Vernacular buildings are composed of local materials. The meanings that lie in the selection of materials are social and economic as well as environmental, and the buildings very much reflect the local area and its people. They can tell us a lot about the people that constructed them. As Glassie states; ‘culture gathers into an inner resource of association and gathers order aesthetically, by which he means that the landscape and how people view and experience the world is reflected in what they build and create. With the act of physical alteration that calls time into space implying a past and a future, and with the walls that divide space, at once including and excluding, architecture has happened’ (ibid.). Architecture gives physical form to names and claims, to memories and hopes. As a conceptual activity, architecture is a matter of forming ideas into plans, plans into things that other people can see. Architecture shapes relations between people. It is a kind of a communication (ibid.).

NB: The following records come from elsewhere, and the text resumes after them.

(** ** Elements of templates *)

Lemma elems_field_uint t ty z :
  0 <= t <= 255 → id_ok z → is_type (Some ty) ["uint8"; "uint16"; "uint32"; "uint64"]%string = true →
  elems_at None (field t ty (number z)) = Some [uint t z].
Proof.
  intros Ht Hz Hty. unfold field. cbn [elems_at]. rewrite tagform_context by done.
  cbn [mbind option_bind]. rewrite Hty, prim_unsigned_id by done.
  assert (ty ∈ ["uint8"; "uint16"; "uint32"; "uint64"]%string) as Hin.
  { unfold is_type in Hty. apply existsb_exists in Hty as (s & Hs & E).
    apply String.eqb_eq in E. subst. by apply list_elem_of_In. }
  repeat (apply elem_of_cons in Hin as [->|Hin]; [reflexivity|]). by apply elem_of_nil in Hin.
Qed.

Lemma elems_field_bytes t b :
  0 <= t <= 255 → blen b <= UINT32_MAX →
  elems_at None (field t "Buffer" (JBuf b)) = Some [octets t b].
Proof.
  intros Ht Hb. unfold field. cbn [elems_at]. rewrite tagform_context by done.
  cbn [mbind option_bind]. by rewrite prim_buffer_buf.
Qed.

(** An entry of a container type. *)
Lemma elems_container t tg ty k fs l :
  tagform_of t None = Some tg → kind_of_type (Some ty) = Some k →
  elems_at None (JArr fs) = Some l →
  elems_at None (JObj (Entry t (Some ty) None (JArr fs) None)) = Some [Cont tg k l].
Proof. intros Ht Hk Hl. cbn [elems_at] in *. rewrite Ht. cbn [mbind option_bind]. by rewrite Hk, Hl. Qed.

Lemma elems_cons f fs a l :
  elems_at None f = Some a → elems_at None (JArr fs) = Some l →
  elems_at None (JArr (f :: fs)) = Some (a ++ l).
Proof. intros Hf Hl. cbn [elems_at] in *. by rewrite Hf, Hl. Qed.

Lemma elems_nil : elems_at None (JArr []) = Some [].
Proof. done. Qed.

Create HintDb wire discriminated.
#[export] Hint Resolve elems_nil elems_cons : wire.
#[export] Hint Extern 2 (elems_at None (field _ _ (number _)) = _) =>
  apply elems_field_uint; [lia|first [done|unfold id_ok, UINT32_MAX; lia]|reflexivity] : wire.
#[export] Hint Extern 2 (elems_at None (field _ "Buffer" (JBuf _)) = _) =>
  apply elems_field_bytes; [lia|done] : wire.
#[export] Hint Extern 3 (elems_at None (field _ _ (JArr _)) = _) =>
  eapply elems_container; [reflexivity|reflexivity|] : wire.
#[export] Hint Extern 3 (elems_at None (struct_of _) = _) =>
  eapply elems_container; [reflexivity|reflexivity|] : wire.
#[export] Hint Extern 4 (elems_at None _ = _) => reflexivity : wire.

Lemma template_path_elems c response t :
  id_ok (cmd_endpoint c) → id_ok (cmd_cluster c) → id_ok response → t = 0 →
  elems_at None (CommandPath_template (set_CommandId (number response) (path_of c)) t)
  = Some [command_path (cmd_endpoint c) (cmd_cluster c) response].
Proof.
  intros He Hc Hr ->. unfold CommandPath_template, path_of, set_CommandId, command_path.
  cbn [c_EndpointId c_ClusterId CommandId].
  eapply (elems_container _ (TagContext 0) _ KList); [done|done|].
  change [uint 0 (cmd_endpoint c); uint 1 (cmd_cluster c); uint 2 response] with
    ([uint 0 (cmd_endpoint c)] ++ [uint 1 (cmd_cluster c)] ++ [uint 2 response] ++ []).
  auto with wire.
Qed.

Lemma invoke_response_elems_of suppress t ib l :
  truthy suppress = false → 0 <= t <= 255 → elems_at None (JArr ib) = Some l →
  elems_of (invoke_response suppress t ib) = Some (invoke_response_elems t l).
Proof.
  intros Hs Ht Hl. unfold elems_of, invoke_response, invoke_response_elems, message.
  assert (elems_at None (JArr [struct_of [field t "struct" (JArr ib)]])
          = Some ([Cont TagAnon KStruct [structure t l]] ++ [])) as H1.
  { apply elems_cons; [|done].
    apply (elems_container None TagAnon "struct" KStruct); [done|done|].
    change [structure t l] with ([structure t l] ++ []). apply elems_cons; [|done].
    apply (elems_container (Some t) (TagContext t) "struct" KStruct);
      [by apply tagform_context|done..]. }
  apply (elems_container None TagAnon "struct" KStruct); [done|done|].
  change [Prim (TagContext 0) (PBool false); Cont (TagContext 1) KArray ?x; ?y] with
    ([Prim (TagContext 0) (PBool false)] ++ [Cont (TagContext 1) KArray x] ++ [y] ++ []).
  repeat apply elems_cons; [| | |done].
  - unfold field. cbn [elems_at]. rewrite tagform_context by (unfold InvokeResponse_SuppressResponse; lia).
    cbn [mbind option_bind]. by rewrite Hs.
  - by apply (elems_container (Some 1) (TagContext 1) "array" KArray).
  - reflexivity.
Qed.

Lemma data_response_elems c response data l :
  id_ok (cmd_endpoint c) → id_ok (cmd_cluster c) → id_ok response →
  elems_at None (JArr data) = Some l →
  elems_of (TemplateMsgCommandResponseData (JBool false)
              (set_CommandId (number response) (path_of c)) data)
  = Some (data_response c response l).
Proof.
  intros He Hc Hr Hl. apply invoke_response_elems_of; [done|unfold InvokeResponseIB_Data; lia|].
  change [command_path ?a ?b ?c; structure 1 l] with ([command_path a b c] ++ [structure 1 l] ++ []).
  apply elems_cons; [by apply template_path_elems|]. apply elems_cons; [|done].
  by apply (elems_container (Some 1) (TagContext 1) "struct" KStruct).
Qed.

Lemma status_response_elems c status :
  id_ok (cmd_endpoint c) → id_ok (cmd_cluster c) → id_ok (cmd_id c) → id_ok status →
  elems_of (TemplateMsgCommandResponseStatus JUndef (path_of c) (number status))
  = Some (status_response c status).
Proof.
  intros He Hc Hi Hs. apply invoke_response_elems_of; [done|unfold InvokeResponseIB_Status; lia|].
  change [command_path ?a ?b ?c; ?y] with ([command_path a b c] ++ [y] ++ []).
  apply elems_cons; [by apply (template_path_elems c (cmd_id c))|]. apply elems_cons; [|done].
  apply (elems_container (Some 1) (TagContext 1) "struct" KStruct); [done|done|].
  change [uint 0 status] with ([uint 0 status] ++ []). apply elems_cons; [|done].
  cbn [elems_at]. rewrite tagform_context by (unfold StatusIB_Status; lia).
  cbn [mbind option_bind]. unfold uint, id_ok, UINT32_MAX in *.
  change (number status) with (JNum (NInt status)). cbn [prim_auto kind_of_type is_type].
  rewrite (proj2 (Z.ltb_ge status 0)) by lia.
  change (JNum (NInt status)) with (number status). by rewrite prim_unsigned_id.
Qed.

(** ** Sending responses *)

Section sending.
Context `{HA : Aead} `{HK : Kdf} `{HE : Ecdsa} `{HX : X509}.

Lemma send_response_elems x j l w :
  elems_of j = Some l → has_bigint j = false →
  send_response x j w = im_send x CommandResponse (elems_bytes l) w.
Proof.
  intros Hl Hb. unfold send_response. rewrite (encode_elems _ _ Hl).
  unfold stringify. rewrite Hb. reflexivity.
Qed.

Lemma in_exchanges_ext {A} (m m' : js ExchangeManager A) w :
  m (im_em w) = m' (im_em w) → in_exchanges m w = in_exchanges m' w.
Proof. intros H. unfold in_exchanges, zoom. by rewrite H. Qed.

Lemma respond_elems x c response data l w :
  command_ok c → id_ok response → elems_at None (JArr data) = Some l →
  existsb has_bigint data = false →
  respond x (path_of c) response data w = answer x (data_response c response l) w.
Proof.
  intros (He & Hc & _) Hr Hl Hb. apply in_exchanges_ext. apply send_response_elems.
  - by apply data_response_elems.
  - cbn. by rewrite Hb.
Qed.

Lemma respond_status_elems x c w :
  command_ok c → respond_status x (path_of c) w = answer x (status_response c 0) w.
Proof.
  intros (He & Hc & Hi & _). apply in_exchanges_ext. apply send_response_elems; [|done].
  by apply status_response_elems.
Qed.

Lemma is_number_number z k : is_number (number z) k = (z =? k).
Proof.
  unfold is_number. cbn. destruct (Z.eqb_spec z k) as [->|H].
  - by apply bool_decide_eq_true.
  - apply bool_decide_eq_false. congruence.
Qed.

Lemma commissioning_spec x c w :
  command_ok c →
  GeneralCommissioning_onCommand x (path_of c) w =
    from_option (answer x) (mret tt) (commissioning_response c) w.
Proof.
  intros Hc. unfold GeneralCommissioning_onCommand, commissioning_response, path_of.
  cbn [CommandId]. rewrite !is_number_number.
  destruct (cmd_id c =? 0).
  { apply respond_elems; try done; unfold id_ok, UINT32_MAX; lia. }
  destruct (cmd_id c =? 2).
  { apply respond_elems; try done; unfold id_ok, UINT32_MAX; lia. }
  destruct (cmd_id c =? 4); [by apply respond_status_elems|done].
Qed.

(** ** What the reader makes of a command request *)

Definition command_entry (c : command) : list json :=
  [JObj (mk_entry (TagContext 0) TLV_TYPE_LIST
     (JArr [elem_json (uint 0 (cmd_endpoint c)); elem_json (uint 1 (cmd_cluster c));
            elem_json (uint 2 (cmd_id c))]));
   JObj (mk_entry (TagContext 1) TLV_TYPE_STRUCTURE (JArr (elem_json <$> cmd_data c)))].

Lemma command_json c :
  elem_json (command_elem c) = JObj (mk_entry TagAnon TLV_TYPE_STRUCTURE (JArr (command_entry c))).
Proof. done. Qed.

Lemma command_elem_ok c : command_ok c → elem_ok (command_elem c) ∧ elem_ascii (command_elem c).
Proof.
  intros (He & Hc & Hi & Ho & Ha). split; cbn.
  - split; [done|]. repeat constructor; cbn; try (unfold id_ok, UINT32_MAX, UINT8_MAX in *; lia).
    by apply Forall_fmap.
  - repeat constructor. by apply Forall_fmap.
Qed.

Lemma invoke_request_wf s t l : Forall command_ok l →
  elems_ok (invoke_request s t l) ∧ elems_ascii (invoke_request s t l).
Proof.
  intros H. unfold invoke_request, message.
  assert (Forall (λ c, elem_ok (command_elem c) ∧ elem_ascii (command_elem c)) l) as Hl.
  { eapply Forall_impl; [exact H|]. intros c. apply command_elem_ok. }
  split; (constructor; [|constructor]); cbn [elem_ok elem_ascii fmap list_fmap].
  - split; [done|]. repeat constructor; cbn; [unfold UINT8_MAX; lia..|].
    rewrite !Forall_fmap. eapply Forall_impl; [exact Hl|]. by intros c [].
  - repeat constructor. rewrite !Forall_fmap. eapply Forall_impl; [exact Hl|]. by intros c [].
Qed.

(** The parameters the handler reads. *)
Definition invoke_params (s t : bool) (l : list command) : json :=
  JArr [JObj (mk_entry (TagContext 0) (prim_type (PBool s)) (JBool s));
        JObj (mk_entry (TagContext 1) (prim_type (PBool t)) (JBool t));
        JObj (mk_entry (TagContext 2) TLV_TYPE_ARRAY (JArr (elem_json <$> (command_elem <$> l))))].

Lemma command_bigint c : command_ok c → has_bigint (elem_json (command_elem c)) = wide_data c.
Proof.
  intros (He & Hc & Hi & _). rewrite command_json. cbn. rewrite !uint_log_u32 by done.
  cbn. by rewrite orb_false_r.
Qed.

Lemma invoke_bigint s t l : Forall command_ok l →
  has_bigint (JArr (elem_json <$> invoke_request s t l)) = existsb wide_data l.
Proof.
  intros H. cbn. rewrite !orb_false_r.
  induction H as [|c l Hc _ IH]; [done|]. cbn [fmap list_fmap existsb]. 
  by rewrite command_bigint, IH.
Qed.

Lemma invoke_request_params s t l : Forall command_ok l →
  request_params (JArr (elem_json <$> invoke_request s t l)) =
    if existsb wide_data l then Throw TypeError else Ret (invoke_params s t l).
Proof.
  intros H. unfold request_params, stringify. rewrite invoke_bigint by done.
  by destruct (existsb wide_data l).
Qed.

Lemma invoke_command_entry x msg ty1 ty2 ty3 v d w :
  invoke_command x msg (JObj (mk_entry TagAnon ty1
    (JArr [JObj (mk_entry (TagContext 0) ty2 v); JObj (mk_entry (TagContext 1) ty3 d)]))) w =
  (path ← js_lift (CommandPath_new v);
   _ ← js_lift (stringify d);
   clusterClass ← js_lift (cluster_class (c_EndpointId path) (c_ClusterId path));
   match cluster_handler clusterClass with
   | None => mret tt
   | Some cluster => onCommand cluster x msg path
   end) w.
Proof. done. Qed.

Lemma invoke_command_spec x msg c w :
  command_ok c → wide_data c = false →
  invoke_command x msg (elem_json (command_elem c)) w = command_effect x msg c w.
Proof.
  intros Hok Hw. rewrite command_json. unfold command_effect.
  assert (CommandPath_new (value (mk_entry (TagContext 0) TLV_TYPE_LIST
     (JArr [elem_json (uint 0 (cmd_endpoint c)); elem_json (uint 1 (cmd_cluster c));
            elem_json (uint 2 (cmd_id c))]))) = Ret (path_of c)) as Hp.
  { destruct Hok as (He & Hc & Hi & _). unfold path_of. rewrite !uint_json by done. done. }
  unfold command_entry. rewrite invoke_command_entry. cbn [value mk_entry] in Hp.
  rewrite Hp. unfold stringify. cbn [has_bigint].
  unfold wide_data in Hw. rewrite Hw. unfold js_lift, mbind, js_bind, outcome_bind.
  cbn [path_of c_EndpointId c_ClusterId].
  destruct (cluster_class _ _) as [k|e]; [|done].
  destruct (cluster_handler k) as [[]|]; cbn [onCommand]; try done.
  - unfold Basic_onCommand, path_of. cbn [CommandId]. rewrite is_number_number.
    by destruct (cmd_id c =? 0).
  - rewrite commissioning_spec by done. by destruct (commissioning_response c).
Qed.

Lemma forEach_ext {S X} (f g : X → js S unit) l s :
  (∀ x, x ∈ l → ∀ s, f x s = g x s) → js_forEach f l s = js_forEach g l s.
Proof.
  revert s. induction l as [|x l IH]; intros s H; [done|]. cbn [js_forEach].
  unfold mbind, js_bind. rewrite H by set_solver. destruct (g x s) as [s' [[]|e]]; [|done].
  apply IH. set_solver.
Qed.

But what do old school buildings say to us, and how do they tell their stories and fill the landscape with narrative? And what do the ruinous school houses in rural Ireland have to say about the past? Are they examples of overbearing institutional buildings, or vernacular structures intrinsic and particular to a local community? We don’t hear of these old school houses being referred to as vernacular buildings but perhaps that has something to do with how we look at them and our own perspective. If we look closely we can see that they are both institutional and vernacular. They are each similar in form to each other, and usually built to a set plan supplied by a central source, the OPW. But they are constructed from local materials that are particular to each location, and on a larger scale their designs, features and details are functional and served the basic functions required in order to provide a suitable venue for education in the rural Irish countryside.

The term vernacular marks the transition from the unknown to the known: we call buildings vernacular because they embody values alien to those cherished in the architectural academy. But the physical remains of the standard ‘to-plan’ school buildings that lie rotting in rural Ireland are often not cherished, they are neglected. Buildings are neglected for different reasons, and pondering why some buildings get studied and others do not, we are likely to conclude that some buildings are important and others are not. Then pondering the emptiness of that answer, we find that important buildings can be interpreted as displays of the values we value – grandeur, perhaps, or originality – while unimportant buildings display values that we have not yet learned to appreciate (ibid.). Neglect is a perhaps sign of ignorance in some way; a lack of appreciation for the important but overly familiar.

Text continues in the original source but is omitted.